A pré-eclâmpsia é caracterizada por uma disfunção endotelial sistêmica, que leva a um desequilíbrio entre fatores vasodilatadores e vasoconstritores, resultando em vasoespasmo generalizado e, consequentemente, hipertensão e comprometimento de múltiplos órgãos.

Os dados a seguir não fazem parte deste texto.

Lemma inv_insert_invite id tenant v h role by' x z d :
  inv d → (∃ u, u ∈ users d ∧ UserRow.id u = by' ∧ tenant = Some (UserRow.tenant_id u)) →
  inv (MetaSharing.insert_vault_invite id tenant v h role by' x z d).2.
Proof.
  intros Hi (u&Hu&Hid&Ht). unfold MetaSharing.insert_vault_invite.
  destruct (negb _); [done|]. destruct (insert_row _ _ _) as [t|] eqn:Hr; [|done].
  pose proof (insert_row_inv _ _ _ _ Hr) as Happ.
  destruct Hi as [H1 H2 H3 H4 H5 H6 H7]. split; try done; cbn.
  - eapply insert_row_clash_free; [apply invite_clash_sym|exact H2|exact Hr].
  - rewrite Happ. intros i Hin. apply elem_of_app in Hin as [Hin|Hin]; [by apply H3|].
    apply list_elem_of_singleton in Hin as ->. by exists u.
  - intros m Hm. destruct (H4 m Hm) as (i&Hin&Hj). exists i. split; [|done]. rewrite Happ. set_solver.
Qed.

Lemma inv_redeem id by' z d : inv d → inv (MetaSharing.redeem_vault_invite id by' z d).2.
Proof.
  intros [H1 H2 H3 H4 H5 H6 H7]. split; try done; cbn.
  - by apply clash_free_update.
  - intros i (i0&Hi&->)%elem_of_update. destruct (MetaSharing.open_invite id i0); by apply (H3 i0).
  - intros m Hm. destruct (H4 m Hm) as (i&Hi&Hj). exists i. split; [|done].
    apply list_elem_of_fmap. exists i. split; [|done].
    replace (MetaSharing.open_invite id i) with false; [done|].
    destruct Hj as (_&_&_&_&[x Hx]&_). unfold MetaSharing.open_invite. rewrite Hx.
    by rewrite andb_false_r.
Qed.

Lemma inv_upsert_member tenant v user role by' z d :
  inv d →
  (∃ i, i ∈ vault_invites d
    ∧ justifies i (MemberRow.mk tenant v user (MetaSharing.as_str role) (Some by') z)) →
  inv (MetaSharing.upsert_vault_member tenant v user role by' z d).2.
Proof.
  intros Hi (i&Hin&Hj). unfold MetaSharing.upsert_vault_member. destruct (negb _); [done|].
  destruct Hi as [H1 H2 H3 H4 H5 H6 H7]. split; try done; cbn.
  case_bool_decide.
  - intros m Hm. apply elem_of_app in Hm as [Hm|Hm]; [by apply H4|].
    apply list_elem_of_singleton in Hm as ->. by exists i.
  - intros m (m0&Hm&->)%elem_of_update. destruct (MetaSharing.member_clash _ m0); [by exists i|by apply H4].
Qed.

Lemma inv_remove_member tenant v user d : inv d → inv (MetaSharing.remove_vault_member tenant v user d).2.
Proof.
  intros [H1 H2 H3 H4 H5 H6 H7]. split; try done. intros m Hm. apply H4.
  by apply elem_of_delete_where in Hm as [? _].
Qed.

Lemma inv_create_org id slug name tenant by' z d :
  inv d → inv (MetaOrgs.create_organization id slug name tenant by' z d).2.
Proof.
  intros Hi. unfold MetaOrgs.create_organization. destruct (negb _); [done|].
  destruct (insert_row _ _ _) as [t|] eqn:Hr; [|done]. pose proof (insert_row_inv _ _ _ _ Hr) as Happ.
  destruct Hi as [H1 H2 H3 H4 H5 H6 H7]. split; try done; cbn.
  - eapply insert_row_clash_free; [apply org_clash_sym|exact H5|exact Hr].
  - intros m Hm. destruct (H7 m Hm) as (Hp&o&Ho&Hid&How). split; [done|]. exists o.
    split; [|done]. cbn. rewrite Happ. set_solver.
Qed.

Lemma org_parse_as_str r : MetaOrgs.parse (MetaOrgs.as_str r) = Some r.
Proof. by destruct r. Qed.

Lemma org_exists_spec id d :
  MetaOrgs.org_exists id d = true ↔ ∃ o, o ∈ organizations d ∧ OrgRow.id o = id.
Proof.
  unfold MetaOrgs.org_exists. rewrite existsb_exists. setoid_rewrite <-list_elem_of_In.
  setoid_rewrite bool_decide_eq_true. done.
Qed.

(** Who is made an owner must have created the organisation. *)
Lemma inv_add_org_member id user role z d :
  inv d → (role = Owner → ∃ o, o ∈ organizations d ∧ OrgRow.id o = id ∧ OrgRow.created_by o = user) →
  inv (MetaOrgs.add_organization_member id user role z d).2.
Proof.
  intros Hi Hown. unfold MetaOrgs.add_organization_member.
  destruct (MetaOrgs.org_exists id d) eqn:He; [|done]. simpl.
  destruct (user_exists user d); simpl; [|done].
  destruct (insert_row _ _ _) as [t|] eqn:Hr; [|done]. pose proof (insert_row_inv _ _ _ _ Hr) as Happ.
  destruct Hi as [H1 H2 H3 H4 H5 H6 H7]. split; try done; cbn.
  - eapply insert_row_clash_free; [apply org_member_clash_sym|exact H6|exact Hr].
  - rewrite Happ. intros m Hm. apply elem_of_app in Hm as [Hm|Hm]; [by apply H7|].
    apply list_elem_of_singleton in Hm as ->. split; cbn; rewrite org_parse_as_str; [done|].
    destruct (decide (role = Owner)) as [->|Hne].
    + destruct (Hown eq_refl) as (o&Ho&Hid&Hby). by exists o.
    + apply org_exists_spec in He as (o&Ho&Hid). exists o. split_and!; [done..|]. intros [= ?]; congruence.
Qed.

(** An account whose invitations are still there is not deleted. *)
Lemma inv_delete_user id d : inv (ac d) → inv (ac (MetaCompliance.delete_user_by_id id d).2).
Proof.
  intros Hi. unfold MetaCompliance.delete_user_by_id. destruct (_ && _) eqn:Hg; [done|].
  apply inv_set_users; [done|apply clash_free_delete, Hi|]. intros i u Hin Hu Hid.
  exists u. split; [|done]. apply elem_of_delete_where. split; [done|].
  destruct (MetaAccounts.by_id id u) eqn:Hb; [|done].
  assert (bool_decide (0 < affected (MetaAccounts.by_id id) (users (ac d)))%nat = true) as Ha.
  { apply bool_decide_eq_true. destruct (affected _ _) eqn:Ha; [|lia].
    by rewrite (proj1 (affected_0 _ _) Ha u Hu) in Hb. }
  rewrite Ha in Hg. simpl in Hg. unfold MetaAccounts.by_id in Hb. apply bool_decide_eq_true in Hb.
  assert (MetaCompliance.refers_to_user id d = true) as Hr; [|congruence].
  unfold MetaCompliance.refers_to_user. rewrite !orb_true_iff. do 5 left.
  apply existsb_exists. exists i. rewrite <-list_elem_of_In. split; [done|].
  apply bool_decide_eq_true. congruence.
Qed.

(** ** The handlers keep it *)
Section handlers.
Context {argon2 : Argon2} {jwt : JwtLib} (blake3 : bytes → bytes) (lib : libs) (cfg : config) (e : env).

Lemma keeps_consent user tenant ty v : keeps inv (accounts e (MetaConsent.record_consent_event user tenant ty v)).
Proof. apply keeps_accounts. intros z d. by apply inv_same. Qed.

Lemma keeps_signup body : keeps inv (AuthRoutes.signup lib cfg e body).
Proof.
  unfold AuthRoutes.signup, AuthRoutes.signup_tenant, AuthRoutes.create_account,
    AuthRoutes.record_signup_policy_consents, AuthRoutes.build_token_response, AuthRoutes.deliver_verification.
  keep; try apply keeps_consent. apply keeps_accounts. intros z d Hd. by apply inv_insert_user.
Qed.

Lemma keeps_login body : keeps inv (AuthRoutes.login cfg e body).
Proof. unfold AuthRoutes.login, AuthRoutes.build_token_response. keep. Qed.

Lemma keeps_verify_email token : keeps inv (AuthRoutes.verify_email lib cfg e token).
Proof.
  unfold AuthRoutes.verify_email, AuthRoutes.mark_verified, AuthRoutes.build_token_response. keep.
  apply keeps_accounts. intros z d Hd. by apply inv_set_email_verified.
Qed.

Lemma keeps_oauth_callback {b64 : Base64} idp oauth q : keeps inv (OAuth.oauth_callback lib cfg idp oauth e q).
Proof.
  unfold OAuth.oauth_callback, OAuth.login_or_create_oauth_user, OAuth.find_identity, OAuth.create_oauth_user,
    OAuth.finish_user, OAuth.finish_oauth_login, AuthRoutes.record_signup_policy_consents, AuthRoutes.build_token_response.
  keep; try apply keeps_consent. apply keeps_accounts. intros z d Hd. by apply inv_insert_user.
Qed.

Lemma keeps_refresh P idp oauth t : keeps P (OAuth.refresh_token_inner lib cfg idp oauth e t).
Proof. unfold OAuth.refresh_token_inner, AuthRoutes.resolve_user_from_access, AuthRoutes.lookup. keep. Qed.

Lemma keeps_put_telemetry enabled a b : keeps inv (AuthRoutes.put_telemetry lib cfg e enabled a b).
Proof.
  unfold AuthRoutes.put_telemetry. keep; [|apply keeps_consent].
  apply keeps_accounts. intros z d. by apply inv_same.
Qed.

Lemma keeps_put_onboarding a b : keeps inv (AuthRoutes.put_onboarding lib cfg e a b).
Proof. unfold AuthRoutes.put_onboarding. keep. apply keeps_accounts. intros z d. by apply inv_same. Qed.

Lemma known_author u d : known u d →
  ∃ r, r ∈ users d ∧ UserRow.id r = UserAccount.id u ∧ Some (UserAccount.tenant_id u) = Some (UserRow.tenant_id r).
Proof. intros (r&Hr&<-). by exists r. Qed.

Lemma keeps_create_invite a v role ttl : keeps inv (SharingRoutes.create_invite blake3 lib cfg e a v role ttl).
Proof.
  apply triple_keeps. unfold SharingRoutes.create_invite.
  eapply triple_bind; [by apply (triple_authenticate inv inv)|]. intros user.
  set (P := λ d, inv d ∧ known user d). assert (∀ d, P d → inv d) as HP by (by intros d []).
  apply triple_seq; [keep|done|intros _]. apply triple_seq; [keep|done|intros role'].
  apply triple_seq; [keep|done|intros now']. apply triple_seq; [keep|done|intros raw].
  apply triple_seq; [keep|done|intros idraw].
  apply (triple_bind _ _ _ (λ _, inv)); [|intros []; apply triple_keeps, keeps_ret].
  apply triple_accounts; [exact HP|]. intros z d [Hi Hk].
  pose proof (inv_insert_invite (SharingRoutes.new_invite_id idraw) (Some (UserAccount.tenant_id user)) v
    (blake3 raw) role' (UserAccount.id user) (as_i64 (now' + SharingRoutes.ttl_secs ttl)) z d Hi
    (known_author _ _ Hk)) as Hn.
  by destruct (MetaSharing.insert_vault_invite _ _ _ _ _ _ _ _ _) as [[]].
Qed.

Lemma role_as_str raw r : MetaSharing.role_of raw = Ok r → raw = MetaSharing.as_str r.
Proof.
  unfold MetaSharing.role_of, MetaSharing.parse. intros H.
  destruct (decide (raw = "viewer")); [by injection H as <-|].
  destruct (decide (raw = "editor")); [by injection H as <-|done].
Qed.

Lemma invite_by_hash_in h d vi :
  (MetaSharing.get_vault_invite_by_token_hash h d).1 = Ok (Some vi) →
  ∃ row, row ∈ vault_invites d ∧ MetaSharing.invite_from_row row = Ok vi.
Proof.
  unfold MetaSharing.get_vault_invite_by_token_hash. cbn [fst].
  set (l := select _ _). destruct (head l) as [row|] eqn:Hl; [|done]. cbn.
  destruct (MetaSharing.invite_from_row row) as [x|] eqn:Hr; [|done]. intros [= ->].
  exists row. split; [|done].
  assert (row ∈ l) as Hin by (destruct l; [done|injection Hl as ->; left]).
  by apply elem_of_select in Hin as [? _].
Qed.

(** The row the update leaves accounts for the membership. *)
Lemma redeem_justifies row vi user z t d :
  row ∈ vault_invites d → MetaSharing.invite_from_row row = Ok vi → vi_redeemed_at vi = None →
  ∃ i, i ∈ vault_invites (MetaSharing.redeem_vault_invite (vi_id vi) user z d).2
    ∧ justifies i (MemberRow.mk (vi_tenant_id vi) (vi_vault_id vi) user (MetaSharing.as_str (vi_role vi))
                     (Some (vi_created_by vi)) t).
Proof.
  intros Hrow Hvi Hopen. unfold MetaSharing.invite_from_row in Hvi.
  destruct (MetaSharing.role_of (InviteRow.role row)) as [role|] eqn:Hrole; [|done].
  injection Hvi as <-. cbn in *. exists (MetaSharing.redeem z user row). split.
  - apply list_elem_of_fmap. exists row. split; [|done]. unfold MetaSharing.open_invite.
    by rewrite !bool_decide_true.
  - apply role_as_str in Hrole. unfold justifies. cbn. split_and!; try done; by eexists.
Qed.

A pré-eclâmpsia é uma das principais causas de morbimortalidade materna e perinatal, caracterizada por hipertensão e proteinúria (ou sinais de disfunção de órgão-alvo) após 20 semanas de gestação. Sua fisiopatologia é complexa e ainda não totalmente compreendida, mas o vasoespasmo e a disfunção endotelial são reconhecidos como eventos centrais. O processo inicia-se com uma placentação anormal, resultando em perfusão inadequada e liberação de fatores antiangiogênicos na circulação materna. Esses fatores causam uma disfunção endotelial generalizada, levando a um desequilíbrio entre substâncias vasodilatadoras (como óxido nítrico e prostaciclina) e vasoconstritoras (como tromboxano A2 e endotelina-1). O resultado é um vasoespasmo sistêmico, que eleva a pressão arterial e compromete a perfusão de múltiplos órgãos, como rins, fígado, cérebro e placenta. Clinicamente, isso se manifesta como hipertensão, proteinúria, edema, e pode evoluir para complicações graves como eclâmpsia, síndrome HELLP, insuficiência renal aguda e restrição de crescimento intrauterino. O manejo visa controlar a pressão arterial, prevenir convulsões e, em última instância, realizar o parto para resolver a condição. O conhecimento aprofundado da fisiopatologia é crucial para o diagnóstico precoce e a gestão adequada desta síndrome grave.
O vasoespasmo é um achado central na pré-eclâmpsia, resultante da disfunção endotelial e do desequilíbrio entre substâncias vasodilatadoras e vasoconstritoras, levando à hipertensão e hipoperfusão orgânica generalizada.
A disfunção endotelial generalizada causa aumento da permeabilidade vascular, ativação plaquetária, coagulopatia e resposta inflamatória, culminando em danos a múltiplos órgãos e sistemas, como rins, fígado e cérebro.
As manifestações incluem hipertensão, proteinúria, edema, cefaleia, distúrbios visuais e dor epigástrica, que são reflexos diretos da disfunção endotelial e do vasoespasmo sistêmico.